Exercise brief: Check every line of the data and copy the ones where "tables" appears.

[Opening Raw data section]

(** * gst-realsensesrc: the RealSense capture source element

    A shallow embedding of [gstrealsensesrc.cpp] / [gstrealsensesrc.h]:
    the mode tables and their validator, the element's instance structure,
    the property setter, the lifecycle entry points (start, stop, unlock,
    unlock_stop, get_caps) and the per-frame [create] path.

    C [int]/[guint] values are carried as [Z]; where the source narrows a
    value ([guint8] stores, the [guint] frame size) the wrap-around is
    written out.  A C++ function that can leave through an exception is
    given an [outcome], so that "returns FALSE" and "an exception leaves the
    function" stay distinct. *)

From Stdlib Require Import ZArith String List Bool Lia.
Import ListNotations.
Local Open Scope Z_scope.

(* ===================================================================== *)
(** ** Mode tables and the mode validator *)
(* ===================================================================== *)

Module Modes.

(** A (width, height, fps) tuple, as [std::tuple<int, int, int>]. *)
Definition mode : Type := (Z * Z * Z)%type.

Definition valid_color_modes : list mode :=
  [ (1920, 1080, 6); (1920, 1080, 15); (1920, 1080, 30);
    (1280, 720, 6); (1280, 720, 15); (1280, 720, 30);
    (960, 540, 6); (960, 540, 15); (960, 540, 30); (960, 540, 60);
    (848, 480, 6); (848, 480, 15); (848, 480, 30); (848, 480, 60);
    (640, 480, 6); (640, 480, 15); (640, 480, 30); (640, 480, 60);
    (640, 360, 6); (640, 360, 15); (640, 360, 30); (640, 360, 60);
    (424, 240, 6); (424, 240, 15); (424, 240, 30); (424, 240, 60);
    (320, 240, 6); (320, 240, 30); (320, 240, 60);
    (320, 180, 6); (320, 180, 30); (320, 180, 60) ].

Definition valid_depth_modes : list mode :=
  [ (1280, 720, 6); (1280, 720, 15); (1280, 720, 30);
    (848, 480, 6); (848, 480, 15); (848, 480, 30); (848, 480, 60); (848, 480, 90);
    (640, 480, 6); (640, 480, 15); (640, 480, 30); (640, 480, 60); (640, 480, 90);
    (640, 360, 6); (640, 360, 15); (640, 360, 30); (640, 360, 60); (640, 360, 90);
    (480, 270, 6); (480, 270, 15); (480, 270, 30); (480, 270, 60); (480, 270, 90);
    (424, 240, 6); (424, 240, 15); (424, 240, 30); (424, 240, 60); (424, 240, 90) ].

(** [is_valid_mode]: the range-for over the table, returning at the first
    tuple whose three components all match. *)
Fixpoint is_valid_mode (modes : list mode) (w h fps : Z) : bool :=
  match modes with
  | [] => false
  | (tw, th, tf) :: rest =>
      if (tw =? w) && (th =? h) && (tf =? fps) then true
      else is_valid_mode rest w h fps
  end.

End Modes.
Export Modes.

(* ===================================================================== *)
(** ** The instance structure *)
(* ===================================================================== *)

(** [enum Align { None, Color, Depth }]. *)
Inductive Align : Type := AlignNone | AlignColor | AlignDepth.

(** [static_cast<Align>(g_value_get_int(value))]: the property's range is
    [Align::None .. Align::Depth]; any other integer stays an out-of-enum
    value, which [start] only warns about. *)
Inductive AlignValue : Type :=
| AlignOf (a : Align)
| AlignUnknown (raw : Z).

Definition align_of_int (v : Z) : AlignValue :=
  if v =? 0 then AlignOf AlignNone
  else if v =? 1 then AlignOf AlignColor
  else if v =? 2 then AlignOf AlignDepth
  else AlignUnknown v.

(** What [gst_video_info_to_caps] records of the negotiated format. *)
Record VideoCaps : Type := mkVideoCaps {
  caps_width : Z;
  caps_height : Z;
  caps_fps_n : Z;
  caps_fps_d : Z
}.

(** The librealsense pipeline object behind [rs_pipe_ptr]: all the element
    observes of it is whether continuous acquisition is running. *)
Record rs2_pipeline : Type := mkPipeline {
  pipeline_running : bool
}.

(** The fields of [struct _GstRealsenseSrc] the element's code reads or
    writes. [rs_pipeline], [aligner], [caps] and [preset_file] are
    pointers: [None] is the null pointer. *)
Record GstRealsenseSrc : Type := mkSrc {
  out_framesize : Z;
  stop_requested : bool;
  caps : option VideoCaps;
  gst_stride : Z;
  frame_count : Z;
  rs_pipeline : option rs2_pipeline;
  aligner : option Align;
  align : AlignValue;
  color_width : Z;
  color_height : Z;
  color_fps : Z;
  depth_width : Z;
  depth_height : Z;
  depth_fps : Z;
  preset_file : option string
}.
(** C4.  The diff at an input where the claim fails.  The previous
    snapshot has the keys ["toString"] and ["keep"], the current map only
    ["keep"]: the key ["toString"] is present in the last snapshot and
    absent now, yet nothing is marked deleted, because [in] finds the
    inherited [toString].  Away from the inherited names the diff is as
    the claim says: a key other than ["__proto__"] is changed exactly
    when the current map holds a value for it that the snapshot does
    not, a key is deleted exactly when the snapshot has it, the current
    map lacks it and no inherited member bears its name, and the spec's
    example gives [{c: "3"}] and [[b]]. *)
Theorem deleted_key_with_inherited_name_is_kept :
  (let mapBefore : FileMap := {[ "toString" := "x"; "keep" := "k" ]} in
   let mapAfter : FileMap := {[ "keep" := "k" ]} in
   mapBefore !! "toString" = Some "x" /\
   mapAfter !! "toString" = None /\
   deletedFiles mapAfter mapBefore = [] /\
   changedFiles mapAfter mapBefore = ∅) /\
  (forall (files prev : FileMap) (k v : string),
     changedFiles files prev !! k = Some v <->
     files !! k = Some v /\ prev !! k <> Some v /\ k <> "__proto__") /\
  (forall (files prev : FileMap) (k : string),
     k ∈ deletedFiles files prev <->
     is_Some (prev !! k) /\ files !! k = None /\ k ∉ Object_prototype) /\
  (let mapBefore : FileMap := {[ "a" := "1"; "b" := "2" ]} in
   let mapAfter : FileMap := {[ "a" := "1"; "c" := "3" ]} in
   changedFiles mapAfter mapBefore = {[ "c" := "3" ]} /\
   deletedFiles mapAfter mapBefore = ["b"]).
Proof.
  split; [cbn zeta; repeat split; by vm_compute|].
  split; [exact changedFiles_spec|]. split; [exact deletedFiles_spec|].
  cbn zeta. split; by vm_compute.
Qed.
(** * Fama: two-stage similarity-search annotation engine

    A shallow embedding of the annotation core of Fama:
    - [lib/protein_functional_pipeline.py]: [get_protein_score],
      [compare_hits_lca], [parse_background_output], [import_protein_fasta];
    - [Fama/DiamondParser/DiamondParser.py]: [parse_fastq_seqid],
      [parse_reference_output], [parse_background_output], [import_fasta],
      [export_hit_fasta];
    - [Fama/ReferenceLibrary/TaxonomyData.py]: [load_taxdata], [get_lca],
      [get_lca2], [get_upper_level_taxon], [get_taxonomy_rank] and the lineage
      queries;
    - [lib/utils/utils.py]: [sanitize_file_name].

    A Python float (bitscore, identity, coverage) is the rational [Q] it
    denotes. Comparisons of floats are exact on these values; the product
    [best_bitscore * (1.0 - bitscore_range_cutoff)], whose rounding decides
    which hits pass the bitscore window, is rounded as binary64 rounds it;
    the sum and the quotient behind the scores are left unrounded. Python
    ints are [Z]; Python [str] is [string]; dictionaries whose only
    use is lookup are [gmap]s, dictionaries whose iteration order is observed
    ([Counter], the per-function best-hit dictionary) are insertion-ordered
    association lists. *)

From Stdlib Require Import Ascii String QArith Qround Qabs Qpower Lqa.
From stdpp Require Import gmap strings list.

Open Scope string_scope.
Open Scope list_scope.

(* ===================================================================== *)
(** * Exceptions and outcomes *)
(* ===================================================================== *)

(** The Python exceptions the modelled code can raise. [OutOfFuel] is not a
    Python exception: it marks a [while] loop that was cut by the fuel of the
    model. *)
Inductive exn : Type :=
  | AttributeError
  | IndexError
  | KeyError
  | ValueError
  | ZeroDivisionError
  | LoadFailed
  | OutOfFuel.

Inductive outcome (A : Type) : Type :=
  | Ok (a : A)
  | Raise (e : exn).
Arguments Ok {A} a.
Arguments Raise {A} e.

(* ===================================================================== *)
(** * Rational comparisons *)
(* ===================================================================== *)

(** [x > y] on floats, as a boolean. *)
Definition Qgtb (x y : Q) : bool := negb (Qle_bool x y).

(** [x >= y] on floats, as a boolean. *)
Definition Qgeb (x y : Q) : bool := Qle_bool y x.

(** [x < y] on floats, as a boolean. *)
Definition Qltb (x y : Q) : bool := negb (Qle_bool y x).

(** Python's [a / b] on floats: raises [ZeroDivisionError] when [b] is zero. *)
Definition py_div (a b : Q) : outcome Q :=
  if Qeq_bool b 0 then Raise ZeroDivisionError else Ok (a / b)%Q.

(* ===================================================================== *)
(** * Binary64 arithmetic *)
(* ===================================================================== *)

(** Python's [float] is IEEE 754 binary64: the result of [a - b] and of
    [a * b] is the exact result rounded to the nearest binary64 number, ties
    to the one with an even significand. A finite binary64 number is
    [m * 2^e] with [|m| < 2^53] and [-1074 <= e]; overflow to infinity (an
    exact result of magnitude [2^1024] or more) is not modelled. *)

(** [2^e]. *)
Definition pow2 (e : Z) : Q := (2 ^ e)%Q.

(** The integer part of the binary logarithm of a positive rational. *)
Definition Qlog2 (q : Q) : Z :=
  let k := (Z.log2 (Qnum q) - Z.log2 (Z.pos (Qden q)))%Z in
  if Qle_bool (pow2 k) q then k else (k - 1)%Z.

(** The nearest integer, ties to even. *)
Definition rne (q : Q) : Z :=
  let f := Qfloor q in
  match (q - inject_Z f ?= 1 # 2)%Q with
  | Lt => f
  | Gt => (f + 1)%Z
  | Eq => if Z.even f then f else (f + 1)%Z
  end.

(** The exponent of the last place of the binary64 numbers around [q]: the
    significand has 53 bits, and the exponent is at least [-1074]
    (subnormal numbers). *)
Definition f64_exponent (q : Q) : Z := Z.max (Qlog2 (Qabs q) - 52) (-1074).

(** The binary64 number nearest to [q]. *)
Definition f64_round (q : Q) : Q :=
  let e := f64_exponent q in
  (inject_Z (rne (q / pow2 e)) * pow2 e)%Q.

(** [a - b] and [a * b] on floats. *)
Definition f64_sub (a b : Q) : Q := f64_round (a - b).

Definition f64_mul (a b : Q) : Q := f64_round (a * b).

(* ===================================================================== *)
(** * get_protein_score and the average coverage *)
(* ===================================================================== *)

(** [get_protein_score(average_coverage, coverage)]:
<<
    result = coverage
    if average_coverage > 0:
        result = coverage / average_coverage
    return result
>> *)
Definition get_protein_score (average_coverage coverage : Q) : outcome Q :=
  let result := coverage in
  if Qgtb average_coverage 0 then py_div coverage average_coverage
  else Ok result.

(** The head of [parse_background_output]: the average of the values of
    [coverage_data] (here the list of its values), [0.0] when the dictionary is
    empty.
<<
    total_coverage = 0.0
    if coverage_data:
        for contig_id in coverage_data.keys():
            total_coverage += coverage_data[contig_id]
        average_coverage = total_coverage/len(coverage_data)
    else:
        average_coverage = 0.0
>> *)
Definition get_average_coverage (coverage_values : list Q) : outcome Q :=
  match coverage_values with
  | [] => Ok 0%Q
  | _ :: _ =>
      let total_coverage := foldl Qplus 0%Q coverage_values in
      py_div total_coverage (inject_Z (Z.of_nat (length coverage_values)))
  end.

(* ===================================================================== *)
(** * Python string helpers *)
(* ===================================================================== *)

(** [s.split(c)] for a one-character separator [c]. *)
Fixpoint split_char (c : ascii) (s : string) : list string :=
  match s with
  | EmptyString => [""]
  | String a s' =>
      let r := split_char c s' in
      if Ascii.eqb a c then "" :: r
      else match r with
           | [] => [String a ""]
           | t :: ts => String a t :: ts
           end
  end.

(** [sep.join(l)]. *)
Definition join (sep : string) (l : list string) : string := String.concat sep l.

(** [s.split(sep)[0]]: the part of [s] before the first occurrence of the
    (non-empty) separator [sep], all of [s] when [sep] does not occur. *)
Fixpoint before_sep (sep s : string) : string :=
  if String.prefix sep s then ""
  else match s with
       | EmptyString => ""
       | String a s' => String a (before_sep sep s')
       end.

(** [s[1:]]. *)
Definition drop_first (s : string) : string :=
  match s with
  | EmptyString => ""
  | String _ s' => s'
  end.

(** [l[:-k]]. *)
Definition drop_last {A} (k : nat) (l : list A) : list A :=
  take (length l - k) l.

(** [l[-k]] for [k >= 1]: [None] stands for [IndexError]. *)
Definition from_end {A} (k : nat) (l : list A) : option A :=
  if decide (k <= length l)%nat then l !! (length l - k)%nat else None.

(** [s.endswith(suffix)]. *)
Definition endswith (s suffix : string) : bool :=
  String.prefix (String.rev suffix) (String.rev s).

(** [s[:-2]]. *)
Definition drop_last2 (s : string) : string :=
  String.substring 0 (String.length s - 2) s.

(** [s[-1]] as a one-character string ([""] is never returned by the callers:
    they only index strings known to be non-empty). *)
Definition last_char (s : string) : string :=
  String.substring (String.length s - 1) 1 s.

(** [s[0]] as a one-character string; [None] stands for [IndexError]. *)
Definition first_char (s : string) : option string :=
  match s with
  | EmptyString => None
  | String a _ => Some (String a "")
  end.

(* ===================================================================== *)
(** * Data model: DiamondHit, DiamondHitList, AnnotatedRead *)
(* ===================================================================== *)

(** Modelled from the spec: class [DiamondHit] ([Fama/DiamondParser/DiamondHit.py]
    is not among the sources). One alignment row; [functions] is the list of
    function ids attached by annotation, [""] being the sentinel for
    "no function". The aligned length is called [aln_length] here ([length]
    in the source). *)
Record DiamondHit : Type := mkDiamondHit {
  query_id : string;
  subject_id : string;
  identity : Q;
  aln_length : Z;
  q_start : Z;
  q_end : Z;
  s_start : Z;
  s_end : Z;
  evalue : Q;
  bitscore : Q;
  functions : list string
}.

Definition set_query_id (q : string) (h : DiamondHit) : DiamondHit :=
  mkDiamondHit q (subject_id h) (identity h) (aln_length h) (q_start h)
    (q_end h) (s_start h) (s_end h) (evalue h) (bitscore h) (functions h).

Definition set_functions (fs : list string) (h : DiamondHit) : DiamondHit :=
  mkDiamondHit (query_id h) (subject_id h) (identity h) (aln_length h)
    (q_start h) (q_end h) (s_start h) (s_end h) (evalue h) (bitscore h) fs.

(** Modelled from the spec: class [DiamondHitList]
    ([Fama/DiamondParser/DiamondHitList.py] is not among the sources): the
    query id given to the constructor and the ordered list [hits];
    [hits_number] is the length of [hits]. *)
Record DiamondHitList : Type := mkDiamondHitList {
  hl_query_id : string;
  hits : list DiamondHit
}.

(** [DiamondHitList(query_id)]. *)
Definition new_hit_list (q : string) : DiamondHitList := mkDiamondHitList q [].

Definition add_hit (h : DiamondHit) (l : DiamondHitList) : DiamondHitList :=
  mkDiamondHitList (hl_query_id l) (hits l ++ [h]).

Definition hits_number (l : DiamondHitList) : nat := length (hits l).

(** Modelled from the spec: class [AnnotatedRead]
    ([Fama/ReadUtil/AnnotatedRead.py] is not among the sources). [status] is
    one of ["unprocessed"], ["function"], ["nofunction"]; [read_functions] is
    the attribute [functions] (function id to accumulated score); [taxonomy] is
    [None] until cross-validation assigns it. *)
Record AnnotatedRead : Type := mkAnnotatedRead {
  read_id : string;
  read_id_line : string;
  status : string;
  hit_list : DiamondHitList;
  read_functions : gmap string Q;
  taxonomy : option string
}.

(** [AnnotatedRead(read_id)] followed by [read.hit_list = hl]. *)
Definition new_read (rid : string) (hl : DiamondHitList) : AnnotatedRead :=
  mkAnnotatedRead rid "" "unprocessed" hl ∅ None.

(** Modelled from the spec: [AnnotatedRead.set_status]. *)
Definition set_status (s : string) (r : AnnotatedRead) : AnnotatedRead :=
  mkAnnotatedRead (read_id r) (read_id_line r) s (hit_list r)
    (read_functions r) (taxonomy r).

Definition set_hit_list (hl : DiamondHitList) (r : AnnotatedRead) : AnnotatedRead :=
  mkAnnotatedRead (read_id r) (read_id_line r) (status r) hl
    (read_functions r) (taxonomy r).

[Closing Raw data section]

Response area:
    the mode tables and their validator, the element's instance structure,
(** ** Mode tables and the mode validator *)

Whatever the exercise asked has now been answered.